Un monstruo líquido
El canon del psycho-killer cinematográfico lo asentaron, desde los dos lados del Atlántico, Alfred Hitchcock con Psicosis (Psycho, 1960) y Michael Powell con su El fotógrafo del pánico (Peeping Tom, 1960). En una época en la que la influencia del psicoanálisis permeó la cinematografía occidental, estos cineastas se preguntaron por un asesino cuyo juicio se había desviado debido a traumas de infancia. El Mal podía ser, pues, explicado, se podía encerrar en la prisión para siempre, se podía viviseccionar. En los ochenta, cuando el público ya estaba acostumbrado a males mucho más truculentos, John Carpenter dirigió La noche de Halloween (Halloween, 1978), filme que inauguró el slasher norteamericano tal y como lo conocemos, y en el cual el asesino implacable empieza a tender hacia la abstracción, proponiéndose su relación con un horror inmortal como punto clave: Michael Myers siempre acaba por regresar de la muerte, a causa de algún extraño pacto con el Mal, y el rostro desencajado de Anthony Perkins es sustituido por una máscara estoica que impide la identificación personal con la amenaza. Lamentablemente, interminables años de sagas slasher apostaron por lo comercial y se olvidaron de lo sublime: innumerables entregas de las tropelías de Jason Vorhees o Freddy Krueger que ya no apuntaban hacia el terror abstracto, sino hacia la diversión adolescente. Wes Craven inauguró con su Scream: vigila quién llama (Scream, 1996) una etapa posmoderna que dura hasta el día de hoy, y en la cual los lugares comunes del género se utilizan en un juego lúdico cómico, los protagonistas saben cómo morirán, y, en fin, la mirada al abismo se sustituye por el baile metalinguístico (hablar de las notables excepciones que ha aportado la cinematografía francesa necesitaría otro artículo).

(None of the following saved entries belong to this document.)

(** One approve or reject by a volunteer whose action on record was
    [prev]: the recount, then the quorum test, approvals first. *)
Definition tally_step (act : string) (prev : option string) (t : tally) : tally :=
  let a := tl_approvals t + (if sql_eq act "approve" then 1 else 0) - votes_for "approve" prev in
  let j := tl_rejections t + (if sql_eq act "reject" then 1 else 0) - votes_for "reject" prev in
  mkTally (if quorum <=? a then Approved else if quorum <=? j then Rejected else tl_status t) a j.

(** The vote map after a vote. *)
Definition cast_vote (v act : string) (f : string -> option string) : string -> option string :=
  fun w => if sql_eq v w then Some act else f w.

Fixpoint votes_after (votes : list (string * string)) (f : string -> option string)
    : string -> option string :=
  match votes with
  | [] => f
  | (v, act) :: rest => votes_after rest (cast_vote v act f)
  end.

Fixpoint tally_run (votes : list (string * string)) (f : string -> option string) (t : tally) : tally :=
  match votes with
  | [] => t
  | (v, act) :: rest => tally_run rest (cast_vote v act f) (tally_step act (f v) t)
  end.

(** One approve or reject refines [tally_step]. *)
Lemma tally_after_action now id act vid com d t :
  act <> "resolve" -> unique_keys (incident_approvals d) -> tally_of id d = Some t ->
  tally_of id (after_action now id act vid com d) =
  Some (tally_step act (vote_of id vid (incident_approvals d)) t).
Proof.
  intros Hact U Ht. unfold tally_of in *.
  destruct (incidents d !! collate id) as [r|] eqn:Hr; [|done]. injection Ht as <-.
  rewrite (after_action_lookup _ _ _ _ _ _ r Hr), after_action_approvals. simpl.
  pose proof (upsert_counts now id vid act com d "approve" U) as Ea.
  pose proof (upsert_counts now id vid act com d "reject" U) as Ej.
  unfold tally_step, chosen_update, approvals_of, rejections_of in *. simpl.
  rewrite (proj2 (String.eqb_neq _ _) Hact).
  set (a' := count_action "approve" id _) in *. set (j' := count_action "reject" id _) in *.
  assert (Ha : a' = count_action "approve" id (incident_approvals d)
                 + (if sql_eq act "approve" then 1 else 0)
                 - votes_for "approve" (vote_of id vid (incident_approvals d))) by lia.
  assert (Hj : j' = count_action "reject" id (incident_approvals d)
                 + (if sql_eq act "reject" then 1 else 0)
                 - votes_for "reject" (vote_of id vid (incident_approvals d))) by lia.
  rewrite <- Ha, <- Hj.
  repeat case_match; simplify_eq; rewrite ?touch_status; done.
Qed.

(** A sequence of approves and rejects that fit their columns, on an
    existing incident, is simulated by [tally_run] from the vote map on
    record, and leaves the vote map [votes_after]. *)
Lemma act_seq_tally now id votes d t f :
  Forall (fun '(v, act) => act <> "resolve" /\ fits id v act (Some "")) votes ->
  unique_keys (incident_approvals d) -> tally_of id d = Some t ->
  (forall v, vote_of id v (incident_approvals d) = f v) ->
  tally_of id (snd (act_seq now id votes d)) = Some (tally_run votes f t) /\
  forall v, vote_of id v (incident_approvals (snd (act_seq now id votes d))) = votes_after votes f v.
Proof.
  revert now d t f. induction votes as [|[v act] rest IH]; intros now d t f Hv U Ht Hf; [done|].
  apply Forall_cons in Hv as [Hx Hrest]. destruct Hx as [Hact Hfit].
  assert (Hi : is_Some (incidents d !! collate id))
    by (unfold tally_of in Ht; destruct (incidents d !! collate id); [done|discriminate]).
  simpl. unfold st_bind. rewrite (incidentAction_run now id act v (Some "") d Hfit Hi).
  apply IH; [done| | |].
  - rewrite after_action_approvals. by apply upsert_unique.
  - rewrite (tally_after_action now id act v (Some "") d t Hact U Ht), Hf. done.
  - intros w. rewrite after_action_approvals, upsert_votes, sql_eq_refl, Hf. done.
Qed.

(** No row of the incident: no vote on record. *)
Lemma vote_of_no_rows id v rows : rows_of id rows = [] -> vote_of id v rows = None.
Proof.
  intros E. unfold vote_of. destruct (List.find (same_key id v) rows) as [x|] eqn:F; [|done].
  apply List.find_some in F as [Hin Hk]. unfold same_key in Hk. apply andb_prop in Hk as [Hk _].
  assert (In x (rows_of id rows)) by (apply filter_In; by split). by rewrite E in *.
Qed.

(** A vote of the client (an empty comment) fits its columns. *)
Lemma fits_vote id v act :
  char_length id <= 50 -> char_length v <= 50 -> char_length act <= 20 -> fits id v act (Some "").
Proof. intros. split_and!; [done|done|done|reflexivity]. Qed.

Lemma status_at_tally d id : status_at d id = tl_status <$> tally_of id d.
Proof. unfold status_at, tally_of. by destruct (incidents d !! collate id). Qed.

(** The tally of a pending incident with no vote on record. *)
Lemma tally_of_fresh d id r :
  incidents d !! collate id = Some r -> i_status r = Pending ->
  rows_of id (incident_approvals d) = [] -> tally_of id d = Some (mkTally Pending 0 0).
Proof.
  intros Hr Hp E. unfold tally_of, approvals_of, rejections_of, count_action.
  rewrite Hr, E. simpl. by rewrite Hp.
Qed.

(** C6. The status is not a function of the final votes.  On every
    database where an incident is pending with no vote on record, for any
    three volunteers distinct under the collation (with ids that fit
    their columns), the requests [v1 approve; v2 approve; v3 reject] and
    [v3 approve; v1 approve; v2 approve; v3 reject] leave the same action
    on record for every volunteer, yet the first leaves the incident
    pending and the second approved: the third approval sets [approved],
    and the recount after [v3] changes its vote never sets it back. *)
Theorem status_depends_on_order now id v1 v2 v3 d r :
  incidents d !! collate id = Some r -> i_status r = Pending ->
  unique_keys (incident_approvals d) -> rows_of id (incident_approvals d) = [] ->
  sql_eq v1 v2 = false -> sql_eq v1 v3 = false -> sql_eq v2 v3 = false ->
  Forall (fun s => char_length s <= 50) [id; v1; v2; v3] ->
  let dA := snd (act_seq now id [(v1, "approve"); (v2, "approve"); (v3, "reject")] d) in
  let dB := snd (act_seq now id [(v3, "approve"); (v1, "approve"); (v2, "approve");
                                  (v3, "reject")] d) in
  (forall v, vote_of id v (incident_approvals dA) = vote_of id v (incident_approvals dB)) /\
  status_at dA id = Some Pending /\ status_at dB id = Some Approved.
Proof.
  intros Hr Hp U E H12 H13 H23 Hl. repeat (apply Forall_cons in Hl as [? Hl]).
  pose proof (tally_of_fresh d id r Hr Hp E) as Ht.
  assert (Hf : forall v, vote_of id v (incident_approvals d) = (fun _ => None) v)
    by (intros v; by apply vote_of_no_rows).
  assert (F : forall v act, char_length v <= 50 -> act = "approve" \/ act = "reject" ->
                act <> "resolve" /\ fits id v act (Some ""))
    by (intros v act ? [-> | ->]; (split; [discriminate|apply fits_vote; [done|done|vm_compute; lia]])).
  edestruct (act_seq_tally now id [(v1, "approve"); (v2, "approve"); (v3, "reject")] d
              (mkTally Pending 0 0) (fun _ => None))
    as [TA VA]; [repeat (constructor; [apply F; auto|]); constructor|exact U|exact Ht|exact Hf|].
  edestruct (act_seq_tally now id [(v3, "approve"); (v1, "approve"); (v2, "approve");
                                   (v3, "reject")] d (mkTally Pending 0 0) (fun _ => None))
    as [TB VB]; [repeat (constructor; [apply F; auto|]); constructor|exact U|exact Ht|exact Hf|].
  cbv zeta. rewrite !status_at_tally, TA, TB.
  rewrite (sql_eq_sym v1 v2) in H12. rewrite (sql_eq_sym v1 v3) in H13.
  rewrite (sql_eq_sym v2 v3) in H23.
  split; [|cbn; unfold cast_vote; rewrite ?sql_eq_refl, ?H12, ?H13, ?H23,
             ?(sql_eq_sym v1 v2), ?(sql_eq_sym v1 v3), ?(sql_eq_sym v2 v3), ?H12, ?H13, ?H23;
           split; reflexivity].
  intros v. rewrite VA, VB. cbn. unfold cast_vote.
  destruct (sql_eq v3 v), (sql_eq v2 v), (sql_eq v1 v); reflexivity.
Qed.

David Robert Mitchell, el responsable de It Follows (íd.; 2014), conoce bien esta tradición y ha conseguido que su filme acerca de adolescentes que huyen de una amenaza inexplicable (un monstruo multiforma que te persigue, como enfermedad venérea, después de haberte acostado con un desconocido) lleve el slasher a un terreno tanteado pero no habitualmente explorado: el de la pura abstracción. Michael Myers todavía era humano, o algo parecido, pero el monstruo atávico del filme que nos ocupa lo es todo y nada a la vez: no tiene ni historia de origen al uso (pecado tranquilizador en el que incurren numerosos filmes de terror), ni justificación de su actuación, ni siquiera intercambio verbal. Esta cosa simplemente camina tras de ti, y si te pilla, te mata. Es llevar a sus últimas consecuencias el slasher, simplificar el trauma sexual propio de todos ellos y la huida de los adolescentes para llevarlos a un terreno minimalista de pesadilla, un mundo de terror en el cual el exterior brilla por su ausencia: ni adultos, ni policía, ni escapatoria. Correr, y correr. Se trata de una simplificación que podemos comparar, salvando las distancias, con lo que hizo Jacques Tourneur por lo que a cine clásico de monstruos respecta: elidir el espectáculo para recrearse en la espera, en el cuadro vacío que sabemos que se llenará con la amenaza en cualquier momento, en una sensación de temporalidad angustiante y cíclica que aterroriza más que la peor visión monstruosa. Es, en fin, una toma de posición estimulante que consigue traer a primera línea las exploraciones contemporáneas e innovadoras que alrededor del género se han ido produciendo en los últimos años, y un punto de partida para la renovación de una de las parcelas más fascinantes y vastas del hecho cinematográfico.